I can't see a solution to this without somehow making the RESTful server stateful (urg) or building some pagination intelligence into each client... What are some established techniques for dealing with this?
For completeness: my back-end is implemented in Scala/Spray/Squeryl/Postgres; I'm building two front-end clients, one in backbone.js and the other in Python Django.

The way I'd do it, is to make the indices from old to new. So they never change. And then when querying without any start parameter, return the newest page. Also the response should contain an index indicating what elements are contained, so you can calculate the indices you need to request for the next older page. While this is not exactly what you want, it seems like the easiest and cleanest solution to me.
Initial request: GET /orders?count=30 returns:
{
"start"=1039;
"count"=30;
...//data
}
From this the consumer calculates that he wants to request:
Next requests: GET /orders?start=1009&count=30 which then returns:
{
"start"=1009;
"count"=30;
...//data
}
Instead of raw indices you could also return a link to the next page:
{
"next"="/orders?start=1009&count=30";
}
This approach breaks if items get inserted or deleted in the middle. In that case you should use some auto incrementing persistent value instead of an index.
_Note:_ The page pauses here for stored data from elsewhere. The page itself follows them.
(* ===== verification/Json.v ===== *)
(** * JSON values and encoding/json's rules for decoding them

    The text of a message is read and written by encoding/json; the model
    starts from the value the text denotes, with numbers kept as their literal.
    A decoder takes the value and the Go variable's previous contents and gives
    its new contents, or [None] where [json.Unmarshal] returns an error.  As in
    Go, [null] leaves a scalar or a struct untouched, unknown keys are skipped, a
    key matches a field exactly or else up to case, and of several keys for one
    field the last wins. *)

From S2P Require Import Prelude GoLib.

Inductive json :=
| JNull
| JBool (b : bool)
| JNum (literal : string)
| JStr (s : string)
| JArr (l : list json)
| JObj (kvs : list (string * json)).

Definition JInt (z : Z) : json := JNum (Itoa z).

(** A struct field with [omitempty]: left out when it holds its zero value. *)
Definition omit_empty (k : string) (s : string) : list (string * json) :=
  if bool_decide (s = EmptyString) then [] else [(k, JStr s)].

Definition decoder (A : Type) := json -> A -> option A.

Definition dec_string : decoder string := fun j prev =>
  match j with JNull => Some prev | JStr s => Some s | _ => None end.

Definition dec_bool : decoder bool := fun j prev =>
  match j with JNull => Some prev | JBool b => Some b | _ => None end.

(** Only an integer literal in the range of [int] is accepted. *)
Definition dec_int : decoder Z := fun j prev =>
  match j with JNull => Some prev | JNum l => Atoi l | _ => None end.

Definition dec_ptr {A} (d : decoder A) (zero : A) : decoder (option A) := fun j prev =>
  match j with JNull => Some None | _ => Some <$> d j (default zero prev) end.

Definition dec_slice {A} (d : decoder A) (zero : A) : decoder (list A) := fun j _ =>
  match j with
  | JNull => Some []
  | JArr l => mapM (fun x => d x zero) l
  | _ => None
  end.

(** A struct's fields: each JSON name with how its value updates the struct. *)
Definition struct_fields (A : Type) := list (string * decoder A).

Definition field_for {A} (fs : struct_fields A) (k : string) : option (decoder A) :=
  match first_such (fun f => bool_decide (f.1 = k)) fs with
  | Some f => Some f.2
  | None => snd <$> first_such (fun f => EqualFold f.1 k) fs
  end.

Definition dec_key {A} (fs : struct_fields A) (acc : option A) (kv : string * json) : option A :=
  a ← acc;
  match field_for fs kv.1 with
  | Some d => d kv.2 a
  | None => Some a
  end.

Definition dec_struct {A} (fs : struct_fields A) : decoder A := fun j prev =>
  match j with
  | JNull => Some prev
  | JObj kvs => foldl (dec_key fs) (Some prev) kvs
  | _ => None
  end.

(** A decoder for one field, from the field's own decoder, getter and setter. *)
Definition at_field {A B} (get : A -> B) (set : B -> A -> A) (d : decoder B) : decoder A :=
  fun j a => (fun b => set b a) <$> d j (get a).

(** [json.Unmarshal(raw, &v)] for an array of raw messages. *)
Definition dec_raw_array (j : json) : option (list json) :=
  match j with JNull => Some [] | JArr l => Some l | _ => None end.

Lemma dec_key_None {A} (fs : struct_fields A) kvs : foldl (dec_key fs) None kvs = None.
Proof. by induction kvs. Qed.

Lemma dec_int_JInt z prev : int_ok z -> dec_int (JInt z) prev = Some z.
Proof. intros Hz. simpl. by apply Atoi_Itoa. Qed.

#[export] Hint Resolve dec_int_JInt : cpms.

(** The text of [json.Unmarshal]'s error, for a value that does not fit its
    type: the library's, and never looked at. *)
Class JsonText := { unmarshal_error : json -> string }.

(** [json.Unmarshal] into a fresh zero value. *)
Definition Unmarshal {A} (fs : struct_fields A) (zero : A) (j : json) : option A := dec_struct fs j zero.

Lemma Unmarshal_obj {A} (fs : struct_fields A) zero kvs :
  Unmarshal fs zero (JObj kvs) = foldl (dec_key fs) (Some zero) kvs.
Proof. done. Qed.

Lemma dec_key_field {A} (fs : struct_fields A) a k j d :
  field_for fs k = Some d -> dec_key fs (Some a) (k, j) = d j a.
Proof. intros H. unfold dec_key. simpl. by rewrite H. Qed.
The sad truth is that all the sites I see have pagination "broken" in that sense, so there must not be an easy way to achieve that.
A quick workaround could be reversing the ordering, so the position of the items is absolute and unchanging with new additions. From your front page you can give the latest indices to ensure consistent navigation from up there.
Pros: same url gives the same results
Cons: there's no evident way to get the latest elements... Maybe you could use negative indices and redirect the result page to the absolute indices.

With a RESTFUL API, Application state should be in the client. Here the application state should some sort of time stamp or version number telling when you started looking at the data. On the server side, you will need some form of audit trail, which is properly server data, as it does not depend on whether there have been clients and what they have done. At the very least, it should know when the data last changed. No contradiction with REST here.
You could add a version parameter to your get. When the client first requires a page, it normally does not send a version. The server replies contains one. For instance, if there are links in the reply to next/other pages, those links contains &version=... The client should send the version when requiring another page.
When the server recieves some request with a version, it should at least know whether the data have changed since the client started looking and, dependending of what sort of audit trail you have, how they have changed. If they have not, it answer normally, transmitting the same version number. If they have, it may at least tell the client. And depending how much it knows on how the data have changed, it may taylor the reply accordingly.
Just as an example, suppose you get a request with start, end, version, and that you know that since version was up to date, 3 rows coming before start have been deleted. You might send a redirect with start-3, end-3, new version.

WebSockets can do this. You can use something like pusher.com to catch realtime changes to your database and pass the changes to the client. You can then bind different pusher events to work with models and collections.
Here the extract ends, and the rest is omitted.